2.6 Statistical analyses
We applied two different modelling procedures: boosted regression trees (BRTs) and general linear models (GLMs). BRT is an automatic technique that combines insights from traditional statistical modelling and machine learning traditions (Elith et al., 2008). GLMs allowed us to design a hypothesis-based modelling procedure, ensuring that only effects with biological meaning were included, whereas BRT provided information about the data that could be neglected if only a GLM approach was followed.
All the statistical analyses were performed with the R ver. 3.4.3 software (R Core Team, 2016) at a 95 % significance level when appropriate.
2.6.1 Boosted regression trees global model
Including all SOC potential drivers, we fitted a model with BRT to identify the most important variables affecting SOC. BRT uses two algorithms: regression trees and boosting. Regression trees are from the decision tree group of models, and boosting builds and combines a collection of models (Elith et al., 2008). We chose this method because BRT can handle multiple variables better than other techniques such as GLMs and can detect automatically curvilinear relationships and interactions, ignoring non-informative ones. We used the gbm and dismo packages (Greenwell et al., 2019; Hijmans et al., 2017), which provide several functions to fit these models.
Firstly, we fitted a model with all the drivers (Table S1), configured with 15 folds, a Gaussian distribution of the error, a tree complexity of 5, a learning rate of 0.005, a bag fraction of 0.666, and five minimum observations by node. Secondly, we reduced the number of drivers by the method described in Elith et al. (2008). We estimated the change in the model's predictive deviance, dropping one by one each driver, and re-fitted the model with the set of variables which actually improved model performance (Fig. S3). We checked the relative importance of the drivers and the shape and size of the effects by partial effect plots.

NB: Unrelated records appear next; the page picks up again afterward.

Definition propagationModelToString (model : PropagationModel) : string :=
  match model with
  | FRIIS => "Friis"
  | FIXED_RSS => "FixedRSS"
  | THREE_LOG_DISTANCE => "ThreeLogDistance"
  | TWO_RAY_GROUND => "TwoRayGround"
  | NAKAGAMI => "Nakagami"
  end.

Definition modelsToBeExamined : list PropagationModel :=
  [FRIIS; FIXED_RSS; THREE_LOG_DISTANCE; TWO_RAY_GROUND; NAKAGAMI].

(** What [wifiChannel.AddPropagationLoss] is given: the ns-3 type and its
    attributes. *)
Inductive LossModel : Set :=
| FriisPropagationLossModel (Frequency SystemLoss : float)
| FixedRssLossModel (Rss : float)
| ThreeLogDistancePropagationLossModel
    (Distance0 Distance1 Distance2 ReferenceLoss : float)
| TwoRayGroundPropagationLossModel
    (Frequency MinDistance SystemLoss HeightAboveZ : float)
| NakagamiPropagationLossModel (Distance1 Distance2 m0 m1 m2 : float).

(** Simulation parameters of [main]. *)
Definition dataRate : float := 75e6%float.
Definition packetSize : Z := 1450.
Definition interval : float :=
  (1 / (dataRate / Double.of_Z (packetSize * 8)))%float.
Definition packetLimit (simulationTime : float) : option Z :=
  Double.to_uint64 (simulationTime / interval)%float.

Definition txPower : float := 10%float.
Definition txGain : float := 1%float.
Definition rxGain : float := 1%float.
Definition antennaZ : float := 1.5%float.

(** The bodies of the five [case]s of the [switch (model)] in [main]. *)
Definition AddPropagationLoss (model : PropagationModel) : LossModel :=
  match model with
  | FRIIS => FriisPropagationLossModel 5.18e9 1.0
  | FIXED_RSS => FixedRssLossModel (-75)
  | THREE_LOG_DISTANCE =>
      ThreeLogDistancePropagationLossModel 1.0 100.0 500.0 46.77
  | TWO_RAY_GROUND =>
      TwoRayGroundPropagationLossModel 5.18e9 0.5 1.0 antennaZ
  | NAKAGAMI => NakagamiPropagationLossModel 80.0 200.0 1.5 0.75 0.75
  end.

(** What one iteration configures before [Simulator::Run]. *)
Record Scenario : Set := {
  propagationLoss : list LossModel;
  TxPowerStart : float;
  TxPowerEnd : float;
  RxGain : float;
  TxGain : float;
  serverPosition : float * float * float;
  clientDistance : Z;             (* client at (d, 0, antennaZ) *)
  serverStart : float;
  clientStart : float;
  appStop : float;                (* serverApp.Stop and clientApp.Stop *)
  MaxPackets : option Z;
  Interval : float;
  PacketSize : Z;
  stopTime : float                (* Simulator::Stop *)
}.

(** [channelLoss] is what the [switch] left in the channel helper (in the
    runtime sweep: the one Friis model). *)
Definition build (channelLoss : list LossModel) (d : Z)
    (simulationTime : float) (limit : option Z) : Scenario :=
  {| propagationLoss := channelLoss;
     TxPowerStart := txPower;
     TxPowerEnd := txPower;
     RxGain := rxGain;
     TxGain := txGain;
     serverPosition := (0, 0, antennaZ)%float;
     clientDistance := d;
     serverStart := 1.0%float;
     clientStart := 2.0%float;
     appStop := simulationTime;
     MaxPackets := limit;
     Interval := interval;
     PacketSize := packetSize;
     stopTime := simulationTime |}.

(** One entry of [FlowMonitor::FlowStatsContainer]; only [rxBytes] is read. *)
Record FlowStats : Set := { rxBytes : N }.

(** What the engine gives back for a run: the [signalNoise.signal] of every
    [MonitorSnifferRx] event, in order, and the flow statistics in
    iteration (flow id) order. *)
Record RunTrace : Set := {
  frames : list float;
  stats : list FlowStats
}.

Definition Simulator : Set := Scenario -> RunTrace.

(** A measurement row [coordinate,rss,throughput,] and the lines of an
    output file. *)
Record Row : Set := {
  coordinate : Z;
  rss : float;
  throughput : float
}.

Inductive Line : Set :=
| Header (columns : string)
| Measurement (r : Row).

Definition File : Set := list Line.

(** The mutable state of a driver: the global [averageRSS], the content of
    the file named [outputFileName], and [connectionPossible]. *)
Record State : Set := {
  averageRSS : float;
  outputFile : File;
  connectionPossible : bool
}.

Definition set_averageRSS (v : float) (st : State) : State :=
  {| averageRSS := v;
     outputFile := outputFile st;
     connectionPossible := connectionPossible st |}.

(** [outputFile.open(outputFileName, std::ios_base::app); outputFile << ...] *)
Definition append (l : Line) (st : State) : State :=
  {| averageRSS := averageRSS st;
     outputFile := outputFile st ++ [l];
     connectionPossible := connectionPossible st |}.

Definition set_connectionPossible (b : bool) (st : State) : State :=
  {| averageRSS := averageRSS st;
     outputFile := outputFile st;
     connectionPossible := b |}.

(** ** The RSS callback *)

Definition PhyTrace (signal : float) (st : State) : State :=
  set_averageRSS ((signal + averageRSS st) / 2)%float st.

(** [Simulator::Run]: the callback fires once per received frame. *)
Fixpoint Run (signals : list float) (st : State) : State :=
  match signals with
  | [] => st
  | signal :: rest => Run rest (PhyTrace signal st)
  end.

(** ** Extraction and recording, the loop over [stats] *)

Definition throughputKbps (rx : N) (simulationTime : float) : float :=
  (Double.of_Z (Z.of_N rx) * 8.0 / simulationTime / 1024)%float.

Fixpoint record_flows (coord : Z) (simulationTime : float)
    (flows : list FlowStats) (st : State) : State :=
  match flows with
  | [] => st
  | it :: rest =>
      let throughput := throughputKbps (rxBytes it) simulationTime in
      let st1 :=
        append (Measurement {| coordinate := coord;
                               rss := averageRSS st;
                               throughput := throughput |}) st in
      let st2 :=
        if (rxBytes it =? 0)%N then set_connectionPossible false st1 else st1 in
      record_flows coord simulationTime rest st2
  end.

(** The part of the loop body the two drivers have in common, from
    [averageRSS = 0] to the end of the loop over [stats]. *)
Definition run_and_record (sim : Simulator) (sc : Scenario) (coord : Z)
    (simulationTime : float) (st : State) : State :=
  let st0 := set_averageRSS 0%float st in
  let trace := sim sc in
  let st1 := Run (frames trace) st0 in
  record_flows coord simulationTime (stats trace) st1.

Inductive LoopResult : Set :=
| Terminated (st : State)
| StillRunning (next : Z) (st : State).

Definition result_state (r : LoopResult) : State :=
  match r with
  | Terminated st => st
  | StillRunning _ st => st
  end.

(** ** Distance sweep ([wifi-propagation-comparison.cc]) *)

Module Distance.

Definition simulationTime : float := 50%float.

Definition scenario (model : PropagationModel) (d : Z) : Scenario :=
  build [AddPropagationLoss model] d simulationTime
        (packetLimit simulationTime).

(** [d >= 500 && (model == NAKAGAMI || model == FIXED_RSS)] *)
Definition forced_model (model : PropagationModel) : bool :=
  match model with
  | NAKAGAMI => true
  | FIXED_RSS => true
  | _ => false
  end.

Definition forced_stop (model : PropagationModel) (d : Z) : bool :=
  (500 <=? d) && forced_model model.

Definition body (sim : Simulator) (model : PropagationModel) (d : Z)
    (st : State) : State :=
  let st1 := run_and_record sim (scenario model d) d simulationTime st in
  if forced_stop model d then set_connectionPossible false st1 else st1.

(** [for (double d = 1; connectionPossible; d += 1)] *)
Fixpoint loop (sim : Simulator) (model : PropagationModel) (fuel : nat)
    (d : Z) (st : State) : LoopResult :=
  match fuel with
  | O => StillRunning d st
  | S fuel' =>
      if connectionPossible st
      then loop sim model fuel' (d + 1) (body sim model d st)
      else Terminated st
  end.

Definition header (model : PropagationModel) : Line :=
  Header ("distanceMeters,rssDBm,throughputKbps,"
            ++ propagationModelToString model).

Definition outputFileName (model : PropagationModel) : string :=
  "output_" ++ propagationModelToString model ++ ".csv".

(** One iteration of the loop over [modelsToBeExamined]; [rss0] is the
    value the global [averageRSS] has when the iteration starts. *)
Definition sweep (sim : Simulator) (model : PropagationModel) (fuel : nat)
    (rss0 : float) : LoopResult :=
  loop sim model fuel 1
       {| averageRSS := rss0;
          outputFile := [header model];
          connectionPossible := true |}.

(** [main]: the files written, in order, when every sweep stops within
    [fuel] iterations. *)
Fixpoint sweep_models (sim : Simulator) (fuel : nat)
    (models : list PropagationModel) (rss0 : float)
    : option (list (string * File)) :=
  match models with
  | [] => Some []
  | model :: rest =>
      match sweep sim model fuel rss0 with
      | Terminated st =>
          match sweep_models sim fuel rest (averageRSS st) with
          | Some files => Some ((outputFileName model, outputFile st) :: files)
          | None => None
          end
      | StillRunning _ _ => None
      end
  end.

2.6.2 General linear models
We designed and executed a modelling procedure based on general linear models (Legendre and Legendre, 1998) and a hierarchy of controls over function (Díaz et al., 2007; de Vries et al., 2012). We log-transformed SOC using the natural logarithm to prevent a breach of the normality assumption by the residuals of the models (Fig. S4). We built two models (Fig. S5), one model based only on geophysical drivers and grazing management (geophysical model) and another model including, in addition to the former drivers, the biochemical drivers: soil nutrients and herbage quality (combined model). With this approach we aimed to avoid ignoring significant effects of the geophysical variables, the original source of variation of SOC stocks according to the hierarchy of controls over function hypothesis (Manning et al., 2015), by masking them with the inclusion of biochemical drivers. We considered that the geophysical factors that potentially affect SOC were regional and landscape (topography and soil-type drivers), as they have been widely used in previous studies to model and predict SOC from landscape to continental scales (Manning et al., 2015; Wiesmeier et al., 2019). In addition to soil nutrients and herbage variables, we included again the livestock management variables in the combined model and looked for interactions involving these variables and biochemical drivers of SOC.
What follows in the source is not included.